Interview the patient to determine whether she desires an increase in
function or in cosmesis. Document passive range of motion and initiate
therapy before surgery if there are limitations in motion. Static and
dynamic splints are useful to maintain or increase joint range of
motion. For example, if the thumb–index web space is narrowed, a static
thumb web spacer may be fabricated and adjusted serially until full
range of motion is obtained with a web space equal to the contralateral
extremity. Sensibility evaluation is important because defects
influence how the patients uses her hand. Conduct a functional
assessment to document sensibility loss.
Preoperative training is valuable in the combined nerve
palsies. It is important that the patient comprehend what is to be done
and be ready to accept the postoperative discipline. Biofeedback is
effective, and if possible, the patient should be able to palpate the
major muscles to be transferred. The preoperative goals of
rehabilitation are to maintain or achieve a supple hand and to enhance
remaining hand function.
The pertinent consideration in postoperative splinting
of the hand that has undergone tendon transfer procedures is
identification of the points at which the relocated musculotendinous
unit crosses the wrist and the digital joints. During the early
postoperative period, direct splinting toward protection of the
transfer, correction of stiffness secondary to postoperative
immobilization, and controlled tension on the musculotendinous
transfer. Brand (3) has recommended placing the
hand in a volar slab cast with a very light unpadded cylindrical wrap
to make a circular support that holds the fingers in the appropriate
position during the postoperative period. A soft bulky dressing may be
Surgical procedures in low median–ulnar palsy emphasize
transfers to improve intrinsic muscle function. All indicated surgery
can be done at the same time. Immobilize the forearm in a light,
compressive, bulky dressing with a volar plaster splint. Hold the wrist
in 45° of extension,


the MP joints (except the thumb) in full flexion, and the IP joints in full extension.

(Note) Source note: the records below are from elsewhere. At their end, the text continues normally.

Definition selectSignatureScheme (vers : Z) (c : CertKey P) (peerAlgs : list Z) : outcome conn_error Z :=
  let supportedAlgs := signatureSchemesForCertificate vers c in
  if (length supportedAlgs =? 0)%nat then Err (unsupportedCertificateError c) else
  let peerAlgs := if (length peerAlgs =? 0)%nat && (vers =? VersionTLS12) then [PKCS1WithSHA1; ECDSAWithSHA1]
                  else peerAlgs in
  match List.find (fun a => isSupportedSignatureAlgorithm a supportedAlgs) peerAlgs with
  | Some a => Ret a
  | None => Err (EText "tls: peer doesn't support any of the certificate's signature algorithms")
  end.
End schemes.

(** * Theorems

    What [selectSignatureScheme] picks is offered by the peer, allowed by the
    certificate and the policy, and fits the key: the peer checks the signature
    with the function of the key's kind. *)

Section schemes.
Context {P : Type} `{Verifiers P}.
Context (fips : bool).

(** The scheme fits the key and the version. *)
Definition fits (vers : Z) (pub : PublicKey P) (a : Z) : Prop :=
  match pub with
  | PubRSA size _ => exists minModulusBytes maxVersion,
      In (a, minModulusBytes, maxVersion) rsaSignatureSchemes /\ minModulusBytes <= size /\ vers <= maxVersion
  | PubECDSA curve _ =>
      In a [ECDSAWithP256AndSHA256; ECDSAWithP384AndSHA384; ECDSAWithP521AndSHA512; ECDSAWithSHA1] /\
      (vers = VersionTLS13 ->
         In (curve, a) [(Some CurveP256, ECDSAWithP256AndSHA256); (Some CurveP384, ECDSAWithP384AndSHA384);
                        (Some CurveP521, ECDSAWithP521AndSHA512)])
  | PubEd25519 _ => a = Ed25519
  | PubOther => False
  end.

Lemma key_schemes_fits vers pub l a : key_schemes vers pub = Some l -> In a l <-> fits vers pub a.
Proof.
  unfold key_schemes, fits. destruct pub as [size k|curve k|k|]; [| | |done].
  - intros Hl. apply (inj Some) in Hl as <-. split.
    + intros Hi. apply list_elem_of_In, list_elem_of_omap in Hi as (((b & mn) & mx) & Hin & Hs). apply list_elem_of_In in Hin.
      destruct ((mn <=? size) && (vers <=? mx)) eqn:E; [|done]. injection Hs as ->.
      apply andb_true_iff in E as [?%Z.leb_le ?%Z.leb_le]. by exists mn, mx.
    + intros (mn & mx & Hin & Hmn & Hmx). apply list_elem_of_In, list_elem_of_omap. exists (a, mn, mx). split; [by apply list_elem_of_In|].
      by rewrite (proj2 (Z.leb_le _ _) Hmn), (proj2 (Z.leb_le _ _) Hmx).
  - destruct (Z.eqb_spec vers VersionTLS13) as [->|Hv]; cbn [negb].
    2:{ intros [= <-]. split; [|by intros [? _]]. by intros Hin. }
    destruct curve as [c|]; [|done].
    destruct (Z.eqb_spec c CurveP256) as [->|N1]; [intros [= <-]|
      destruct (Z.eqb_spec c CurveP384) as [->|N2]; [intros [= <-]|
      destruct (Z.eqb_spec c CurveP521) as [->|N3]; [intros [= <-]|done]]].
    all: split; [intros [<-|[]]; split; [cbn; tauto|intros _; cbn; tauto]|].
    all: intros [_ Hc]; specialize (Hc eq_refl); cbn in Hc; destruct Hc as [Q|[Q|[Q|[]]]]; injection Q as ?; subst; by left.
  - intros [= <-]. split; [by intros [->|[]]|]. intros ->. by left.
Qed.

(** The check of a signature with the key's own function. *)
Definition key_verifies (pub : PublicKey P) (t : Z) (h : sig_hash) (signed sig : bytes) : option conn_error :=
  match pub with
  | PubRSA _ k => if t =? signatureRSAPSS then rsa_VerifyPSS k h signed sig else rsa_VerifyPKCS1v15 k h signed sig
  | PubECDSA _ k => if ecdsa_VerifyASN1 k signed sig then None else Some (EText "ECDSA verification failure")
  | PubEd25519 k => if ed25519_Verify k signed sig then None else Some (EText "Ed25519 verification failure")
  | PubOther => None
  end.

(** The schemes of TLS 1.3: no PKCS #1 v1.5 and no SHA-1. *)
Definition legacy_scheme (a : Z) : Prop := In a [PKCS1WithSHA1; PKCS1WithSHA256; PKCS1WithSHA384; PKCS1WithSHA512; ECDSAWithSHA1].

Lemma fits_verifies vers pub a : fits vers pub a -> exists t h, typeAndHashFromSignatureScheme a = Ret (t, h) /\
  (forall signed sig, verifyHandshakeSignature t pub h signed sig = key_verifies pub t h signed sig) /\
  (forall size k, pub = PubRSA size k -> hash_Size h + 26 <= size) /\ (vers = VersionTLS13 -> ~ legacy_scheme a).
Proof.
  intros Hf. destruct pub as [size k|curve k|k|]; cbn in Hf; [| | |done].
  - destruct Hf as (mn & mx & Hin & Hmn & Hmx). do 7 (destruct Hin as [Hin|Hin]; [injection Hin as <- <- <-;
      eexists _, _; split; [reflexivity|]; split; [done|]; split; [intros ? ? [= <- _]; cbn in *; lia|]; intros ->;
      unfold legacy_scheme; cbn; try (vm_compute in Hmx; by destruct Hmx); compute; lia|]). done.
  - destruct Hf as [Hin Hc]. do 4 (destruct Hin as [Hin|Hin]; [subst a; eexists _, _; split; [reflexivity|]; split; [done|]; split; [done|];
      intros Hv; specialize (Hc Hv); cbn in Hc; destruct Hc as [Q|[Q|[Q|[]]]]; try (apply (f_equal snd) in Q; vm_compute in Q; discriminate Q); compute; lia|]). done.
  - subst a. eexists _, _. split; [reflexivity|]. split; [done|]. split; [done|]. intros _. compute. lia.
Qed.

Lemma schemes_In vers c a : In a (signatureSchemesForCertificate fips vers c) <->
  exists pub, Signer (ck_PrivateKey c) = Some pub /\ key_schemes vers pub <> None /\ fits vers pub a /\
    (forall l, SupportedSignatureAlgorithms c = Some l -> In a l) /\ In a (supportedSignatureAlgorithms fips).
Proof.
  unfold signatureSchemesForCertificate. destruct (Signer (ck_PrivateKey c)) as [pub|]; [|by split; [|intros (? & ? & _)]].
  destruct (key_schemes vers pub) as [l|] eqn:Hl.
  2:{ split; [done|]. by intros (pub' & [= <-] & ? & _). }
  rewrite DeleteFunc_In, negb_false_iff. unfold isSupportedSignatureAlgorithm. rewrite contains_In.
  destruct (SupportedSignatureAlgorithms c) as [s|].
  - rewrite DeleteFunc_In, negb_false_iff, contains_In, (key_schemes_fits _ _ _ a Hl). split.
    + intros [[Hf Hs] Hp]. exists pub. rewrite Hl. split_and!; try done. by intros k [= <-].
    + intros (pub' & [= <-] & _ & Hf & Hs & Hp). split; [split; [done|by apply Hs]|done].
  - rewrite (key_schemes_fits _ _ _ a Hl). split; [intros [Hf Hp]; exists pub; rewrite Hl; by split_and!|].
    by intros (pub' & [= <-] & _ & Hf & _ & Hp).
Qed.

(** The schemes that the peer accepts. *)
Definition peer_schemes (vers : Z) (peerAlgs : list Z) : list Z :=
  if (length peerAlgs =? 0)%nat && (vers =? VersionTLS12) then [PKCS1WithSHA1; ECDSAWithSHA1] else peerAlgs.

(** The scheme that is selected is the first of the peer's that the
    certificate can be used with: the peer accepts it, the certificate and
    the policy (FIPS mode included) allow it, it fits the kind, the curve and
    the size of the key and the version, so that the peer's check runs the
    verification of that kind of key and never rejects the key itself; in
    TLS 1.3 it is neither PKCS #1 v1.5 nor SHA-1.  There is an error exactly
    when there is no such scheme. *)
Theorem selectSignatureScheme_spec vers c peerAlgs :
  match selectSignatureScheme fips vers c peerAlgs with
  | Ret a => exists pub t h pre post,
      Signer (ck_PrivateKey c) = Some pub /\ peer_schemes vers peerAlgs = pre ++ a :: post /\
      fits vers pub a /\ (forall l, SupportedSignatureAlgorithms c = Some l -> In a l) /\ In a (supportedSignatureAlgorithms fips) /\
      (forall b, In b pre -> ~ In b (signatureSchemesForCertificate fips vers c)) /\
      typeAndHashFromSignatureScheme a = Ret (t, h) /\
      (forall signed sig, verifyHandshakeSignature t pub h signed sig = key_verifies pub t h signed sig) /\
      (forall size k, pub = PubRSA size k -> hash_Size h + 26 <= size) /\ (vers = VersionTLS13 -> ~ legacy_scheme a)
  | Err _ => forall b, In b (peer_schemes vers peerAlgs) -> ~ In b (signatureSchemesForCertificate fips vers c)
  | Panic _ => False
  end.
Proof.
  unfold selectSignatureScheme. destruct (_ =? 0)%nat eqn:E.
  { apply Nat.eqb_eq, length_zero_iff_nil in E. rewrite E. by intros b _ Q. }
  change (if _ && _ then _ else _) with (peer_schemes vers peerAlgs).
  pose proof (find_first (fun a => isSupportedSignatureAlgorithm a (signatureSchemesForCertificate fips vers c))
    (peer_schemes vers peerAlgs)) as Hf. destruct (List.find _ _) as [a|].
  - destruct Hf as (pre & post & Hp & Ha & Hpre). apply contains_In, schemes_In in Ha as (pub & Hs & _ & Hfit & Hl & Hsup).
    destruct (fits_verifies _ _ _ Hfit) as (t & h & Ht & Hv & Hr & H13). exists pub, t, h, pre, post. split_and!; try done.
    intros b Hb Q. apply Hpre in Hb. apply contains_In in Q. unfold isSupportedSignatureAlgorithm in Hb. by rewrite Q in Hb.
  - intros b Hb Q. apply Hf in Hb. apply contains_In in Q. unfold isSupportedSignatureAlgorithm in Hb. by rewrite Q in Hb.
Qed.
End schemes.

Change dressings in 14 days for suture removal and
reapply a molded splint to hold the position of the joints. Initiate
light strengthening at 8 weeks postoperatively. The MP arthrodesis of
the thumb is immobilized for at least 8 weeks (35). Allow unrestricted use at 12–14 weeks postoperatively.

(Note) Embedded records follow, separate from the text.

Definition generateServerKeyExchange (generated : ecdh_Curve -> outcome conn_error ecdhPrivateKey) (fips : bool) (config : option negConfig) (cert : CertKey P)
    (clientHello : clientHelloMsg.t) (hello : serverHelloMsg.t) : M serverKeyExchangeMsg.t := fun ka =>
  let curveID := default 0 (List.find (supportsCurve fips config (version ka)) (clientHelloMsg.supportedCurves clientHello)) in
  (if curveID =? 0 then fail (EText "tls: no supported elliptic curves offered") else
   match curveForCurveID curveID with
   | None => fail (EText "tls: CurvePreferences includes unsupported curve")
   | Some _ =>
       do! key := lift (generateECDHEKey generated curveID) in
       do! _ := modify (set_key key) in
       let serverECDHEParams := ecdhe_params curveID (PublicBytes (PublicOf key)) in
       match Signer (ck_PrivateKey cert) with
       | None => fail (EText "tls: certificate private key does not implement crypto.Signer")
       | Some pub =>
           do! (signatureAlgorithm, (sigType, sigHash)) :=
             lift (sig_choice fips (version ka) cert pub (clientHelloMsg.supportedSignatureAlgorithms clientHello)) in
           if negb (eqb (is_rsa_type sigType) (isRSA ka)) then
             fail (EText "tls: certificate cannot be used with the selected cipher suite")
           else
             do! signed := lift (hashForServerKeyExchange sigType sigHash (version ka)
               [clientHelloMsg.random clientHello; serverHelloMsg.random hello; serverECDHEParams]) in
             do! sig := lift (or_error (EText "tls: failed to sign ECDHE parameters: ")
               (Sign (ck_PrivateKey cert) (sigType =? signatureRSAPSS) sigHash signed)) in
             let n := Z.of_nat (length sig) in
             let alg := if VersionTLS12 <=? version ka then [u8 (signatureAlgorithm ≫ 8); u8 signatureAlgorithm] else [] in
             lift (Ret (serverKeyExchangeMsg.mk (serverECDHEParams ++ alg ++ [u8 (n ≫ 8); u8 n] ++ sig)))
       end
   end) ka.

Definition processClientKeyExchange (m : clientKeyExchangeMsg.t) : M bytes := fun ka =>
  let c := clientKeyExchangeMsg.ciphertext m in
  (if (length c =? 0)%nat || negb (nth_byte c 0 =? Z.of_nat (length c) - 1) then fail errClientKeyExchange else
   match key ka with
   | None => lift (Panic "nil pointer dereference")
   | Some k =>
       do! peerKey := lift (or_error errClientKeyExchange (NewPublicKeyOn (CurveOf k) (drop 1 c))) in
       lift (or_error errClientKeyExchange (ECDHWith k peerKey))
   end) ka.

(** The signature algorithm of a ServerKeyExchange: its type and hash, and what
    follows it. *)
Definition skx_algorithm (v : Z) (cert : PublicKey P) (supported : list Z) (sig : bytes)
  : outcome conn_error ((Z * sig_hash) * bytes) :=
  if VersionTLS12 <=? v then
    let signatureAlgorithm := (nth_byte sig 0 ≪ 8) ||| nth_byte sig 1 in
    let sig := drop 2 sig in
    if (length sig <? 2)%nat then Err errServerKeyExchange
    else if negb (isSupportedSignatureAlgorithm signatureAlgorithm supported) then
      Err (EText "tls: certificate used with invalid signature algorithm")
    else let! th := typeAndHashFromSignatureScheme signatureAlgorithm in Ret (th, sig)
  else let! th := legacyTypeAndHashFromPublicKey cert in Ret (th, sig).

High median–ulnar palsy involves the elbow joint as well
as more distal joints. Postoperatively, hold the hand and forearm in
light, well-padded splints within a bulky dressing, with the wrist in
10° to 15° of extension, the thumb in opposition, the fingers supported
in a “straight-line” position of full MP flexion, and the IP joints in
10° of flexion. Support the elbow in 90° of flexion (Munster level) (28).

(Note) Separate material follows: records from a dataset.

(* ===== verification/Hpke.v ===== *)
(** * hpke/hpye.go: hybrid public key encryption (RFC 9180)

    The base mode with DHKEM(X25519, HKDF-SHA256) and HKDF-SHA256: the KEM, the
    key schedule, and the contexts of the sender and the recipient with their
    nonces.  crypto/ecdh's X25519, the ciphers of crypto/aes, crypto/cipher and
    chacha20poly1305 are parameters; crypto/hkdf is modelled in Kdf.v.

    A [context] is shared by nobody else.  [append(encPubEph, ...)] writes behind
    the slice it is given only into its spare capacity; [encPubEph] is a slice
    of its own in all callers. *)

From S2P Require Import Prelude Common HalfConn Kdf.

Open Scope go_scope.

Module hpke.

(** [ecdh.X25519()] *)
Class X25519 := {
  PrivateKey : Type;
  PublicKey : Type;
  NewPrivateKey : bytes -> outcome conn_error PrivateKey;
  NewPublicKey : bytes -> outcome conn_error PublicKey;
  Public : PrivateKey -> PublicKey;
  PublicKey_Bytes : PublicKey -> bytes;
  ECDH : PrivateKey -> PublicKey -> outcome conn_error bytes
}.

(** [cipher.AEAD], as far as the package uses it: [Seal(nil, ...)] panics on bad
    arguments, [Open(nil, ...)] fails on a forged ciphertext. *)
Class cipherAEAD (T : Type) := {
  NonceSize : T -> nat;
  aead_Seal : T -> bytes -> bytes -> bytes -> outcome conn_error bytes;
  aead_Open : T -> bytes -> bytes -> bytes -> outcome conn_error bytes
}.

(** ** The sequence number *)

Record uint128 := mk128 { hi : Z; lo : Z }.

(** [bits.Len64] *)
Definition Len64 (x : Z) : Z := if x =? 0 then 0 else Z.log2 x + 1.
(** [bits.Add64] *)
Definition Add64 (x y carry : Z) : Z * Z := let s := x + y + carry in (u64 s, s / 2 ^ 64).

Definition addOne (u : uint128) : uint128 :=
  let '(l, carry) := Add64 (lo u) 1 0 in mk128 (u64 (hi u + carry)) l.
Definition bitLen (u : uint128) : Z := Len64 (hi u) + Len64 (lo u).
Definition uint128_bytes (u : uint128) : bytes := PutUint64 (hi u) ++ PutUint64 (lo u).

Definition hpke_v1 : bytes := str "HPKE-v1".

Section hpke.
Context `{Hashes} `{X25519} {Block T : Type} `{cipherAEAD T}.
Context (aes_NewCipher : bytes -> outcome conn_error Block) (cipher_NewGCM : Block -> outcome conn_error T).
Context (chacha20poly1305_New : bytes -> outcome conn_error T).

(** ** HKDF with labels: the hash is the [hkdfKDF]. *)

Definition LabeledExtract (kdf : hash_fn) (sid : bytes) (salt : option bytes) (label inputKey : bytes) : bytes :=
  hkdf_Extract kdf (hpke_v1 ++ sid ++ label ++ inputKey) salt.

Definition LabeledExpand (kdf : hash_fn) (suiteID randomKey label info : bytes) (length_ : Z) : outcome conn_error bytes :=
  match hkdf_Expand kdf randomKey (PutUint16 length_ ++ hpke_v1 ++ suiteID ++ label ++ info) (Z.to_nat length_) with
  | Some k => Ret k
  | None => Err (EText "hkdf: requested key length too large")
  end.

(** ** The KEM *)

Record dhKEM := mkKEM { kem_kdf : hash_fn; kem_suiteID : bytes; nSecret : Z }.

Definition DHKEM_X25519_HKDF_SHA256 : Z := 0x0020.

(** The hash and [nSecret]; the curve is X25519. *)
Definition SupportedKEMs (id : Z) : option (hash_fn * Z) :=
  if id =? DHKEM_X25519_HKDF_SHA256 then Some (sha256_fn, 32) else None.

Definition newDHKem (kemID : Z) : outcome conn_error dhKEM :=
  match SupportedKEMs kemID with
  | None => Err (EText "unsupported suite ID")
  | Some (hash, n) => Ret (mkKEM hash (str "KEM" ++ PutUint16 kemID) n)
  end.

Definition ExtractAndExpand (dh : dhKEM) (dhKey kemContext : bytes) : outcome conn_error bytes :=
  let eaePRK := LabeledExtract (kem_kdf dh) (kem_suiteID dh) None (str "eae_prk") dhKey in
  LabeledExpand (kem_kdf dh) (kem_suiteID dh) eaePRK (str "shared_secret") kemContext (nSecret dh).

(** [generated] is the result of [GenerateKey]: the shared secret and the
    encapsulated key. *)
Definition Encap (dh : dhKEM) (generated : outcome conn_error PrivateKey) (pubRecipient : PublicKey)
  : outcome conn_error (bytes * bytes) :=
  let! privEph := generated in
  let! dhVal := ECDH privEph pubRecipient in
  let encPubEph := PublicKey_Bytes (Public privEph) in
  let encPubRecip := PublicKey_Bytes pubRecipient in
  let kemContext := encPubEph ++ encPubRecip in
  let! sharedSecret := ExtractAndExpand dh dhVal kemContext in
  Ret (sharedSecret, encPubEph).

Definition Decap (dh : dhKEM) (encPubEph : bytes) (secRecipient : PrivateKey) : outcome conn_error bytes :=
  let! pubEph := NewPublicKey encPubEph in
  let! dhVal := ECDH secRecipient pubEph in
  let kemContext := encPubEph ++ PublicKey_Bytes (Public secRecipient) in
  ExtractAndExpand dh dhVal kemContext.

(** ** Contexts *)

Record context := mkContext {
  aead : T;
  sharedSecret : bytes;
  ctx_suiteID : bytes;
  key : bytes;
  baseNonce : bytes;
  exporterSecret : bytes;
  seqNum : uint128
}.

Definition aesGCMNew (key : bytes) : outcome conn_error T :=
  let! block := aes_NewCipher key in cipher_NewGCM block.

Definition AEAD_AES_128_GCM : Z := 0x0001.
Definition AEAD_AES_256_GCM : Z := 0x0002.
Definition AEAD_ChaCha20Poly1305 : Z := 0x0003.

(** Key size, nonce size and constructor. *)
Definition SupportedAEADs (id : Z) : option (Z * Z * (bytes -> outcome conn_error T)) :=
  if id =? AEAD_AES_128_GCM then Some (16, 12, aesGCMNew)
  else if id =? AEAD_AES_256_GCM then Some (32, 12, aesGCMNew)
  else if id =? AEAD_ChaCha20Poly1305 then Some (32, 12, chacha20poly1305_New)
  else None.

Definition KDF_HKDF_SHA256 : Z := 0x0001.
Definition SupportedKDFs (id : Z) : option hash_fn := if id =? KDF_HKDF_SHA256 then Some sha256_fn else None.

Definition suiteID (kemID kdfID aeadID : Z) : bytes :=
  str "HPKE" ++ PutUint16 kemID ++ PutUint16 kdfID ++ PutUint16 aeadID.

Definition newContext (sharedSecret : bytes) (kemID kdfID aeadID : Z) (info : bytes) : outcome conn_error context :=
  let sid := suiteID kemID kdfID aeadID in
  match SupportedKDFs kdfID with
  | None => Err (EText "unsupported KDF id")
  | Some kdf =>
      match SupportedAEADs aeadID with
      | None => Err (EText "unsupported AEAD id")
      | Some (keySize, nonceSize, new) =>
          let pskIDHash := LabeledExtract kdf sid None (str "psk_id_hash") [] in
          let infoHash := LabeledExtract kdf sid None (str "info_hash") info in
          let ksContext := [0] ++ pskIDHash ++ infoHash in
          let secret := LabeledExtract kdf sid (Some sharedSecret) (str "secret") [] in
          let! key := LabeledExpand kdf sid secret (str "key") ksContext keySize in
          let! baseNonce := LabeledExpand kdf sid secret (str "base_nonce") ksContext nonceSize in
          let! exporterSecret := LabeledExpand kdf sid secret (str "exp") ksContext (Z.of_nat (h_Size kdf)) in
          let! aead := new key in
          Ret (mkContext aead sharedSecret sid key baseNonce exporterSecret (mk128 0 0))
      end
  end.

Definition SetupSender (kemID kdfID aeadID : Z) (generated : outcome conn_error PrivateKey) (pub : PublicKey) (info : bytes)
  : outcome conn_error (bytes * context) :=
  let! kem := newDHKem kemID in
  let! (sharedSecret, encapsulatedKey) := Encap kem generated pub in
  let! context := newContext sharedSecret kemID kdfID aeadID info in
  Ret (encapsulatedKey, context).

Definition SetupRecipient (kemID kdfID aeadID : Z) (priv : PrivateKey) (info encPubEph : bytes)
  : outcome conn_error context :=
  let! kem := newDHKem kemID in
  let! sharedSecret := Decap kem encPubEph priv in
  newContext sharedSecret kemID kdfID aeadID info.

(** [for i := range base { nonce[i] ^= base[i] }] *)
Fixpoint xor_into (nonce base : bytes) : outcome conn_error bytes :=
  match base, nonce with
  | [], _ => Ret nonce
  | _ :: _, [] => Panic index_out_of_range
  | b :: base, x :: nonce => let! r := xor_into nonce base in Ret (x ⊕ b :: r)
  end.

Definition nextNonce (ctx : context) : outcome conn_error bytes :=
  let n := NonceSize (aead ctx) in
  if (16 <? n)%nat then Panic index_out_of_range
  else xor_into (drop (16 - n) (uint128_bytes (seqNum ctx))) (baseNonce ctx).

Definition set_seqNum (u : uint128) (ctx : context) : context :=
  mkContext (aead ctx) (sharedSecret ctx) (ctx_suiteID ctx) (key ctx) (baseNonce ctx) (exporterSecret ctx) u.

Definition incrementNonce (ctx : context) : outcome conn_error context :=
  if Z.of_nat (NonceSize (aead ctx)) * 8 - 1 <=? bitLen (seqNum ctx) then Panic "message limit reached"
  else Ret (set_seqNum (addOne (seqNum ctx)) ctx).

(** The result, and the context after the call. *)
Definition Seal (ctx : context) (aad plaintext : bytes) : outcome conn_error bytes * context :=
  match (let! nonce := nextNonce ctx in
         let! ciphertext := aead_Seal (aead ctx) nonce plaintext aad in
         let! ctx := incrementNonce ctx in Ret (ciphertext, ctx)) with
  | Ret (ciphertext, ctx') => (Ret ciphertext, ctx')
  | Err e => (Err e, ctx)
  | Panic w => (Panic w, ctx)
  end.

Definition Open (ctx : context) (aad ciphertext : bytes) : outcome conn_error bytes * context :=
  match (let! nonce := nextNonce ctx in
         let! plaintext := aead_Open (aead ctx) nonce ciphertext aad in
         let! ctx := incrementNonce ctx in Ret (plaintext, ctx)) with
  | Ret (plaintext, ctx') => (Ret plaintext, ctx')
  | Err e => (Err e, ctx)
  | Panic w => (Panic w, ctx)
  end.

Definition ParseHPKEPublicKey (kemID : Z) (b : bytes) : outcome conn_error PublicKey :=
  match SupportedKEMs kemID with
  | None => Err (EText "unsupported KEM id")
  | Some _ => NewPublicKey b
  end.

Definition ParseHPKEPrivateKey (kemID : Z) (b : bytes) : outcome conn_error PrivateKey :=
  match SupportedKEMs kemID with
  | None => Err (EText "unsupported KEM id")
  | Some _ => NewPrivateKey b
  end.
End hpke.
End hpke.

Start gentle active motion under supervision at 6 weeks
postoperatively. Initiate strengthening at 8 weeks postoperatively.
Elastic splinting can be used to support finger flexion, and static
splints can be used to support thumb opposition. Gradually, change
emphasis to functional use of the hand.
Some patients can benefit from multiple stages in
reconstruction: First, do thumb and little-finger intrinsic procedures;
second, do finger and thumb flexion procedures; third, correct residual
claw fingers. These steps can be done at 3-month intervals, followed by
any elective procedure for sensibility.
High ulnar–radial palsy is a rehabilitation problem. It
is difficult to retrain flexion and extension simultaneously; consider
staging the surgery for these cases. The first stage might include
wrist and digit extension procedures, plus thumb abduction. The second
stage might include digit flexion and thumb adduction. Arthrodesis of
MP or IP joints can be done in either surgical stage, or the surgical
stages could be reversed in order.
Sensibility procedures are the final stage of these
surgical reconstructions. If done in the order just mentioned, the
first phase is a radial nerve correction, and the wrist is immobilized
in 45° of extension, the MP joints in 15° of flexion, and the thumb in
maximal extension and abduction. Immobilize the elbow in a Munster-type
above-elbow cast with 15° to 30° of pronation, leaving the PIP joints
free. Remove the sutures at 14 days, but do not remove the long-arm
cast until 6 weeks postoperatively. Use removable short-arm splints to
hold the wrist, fingers, and thumb in extension.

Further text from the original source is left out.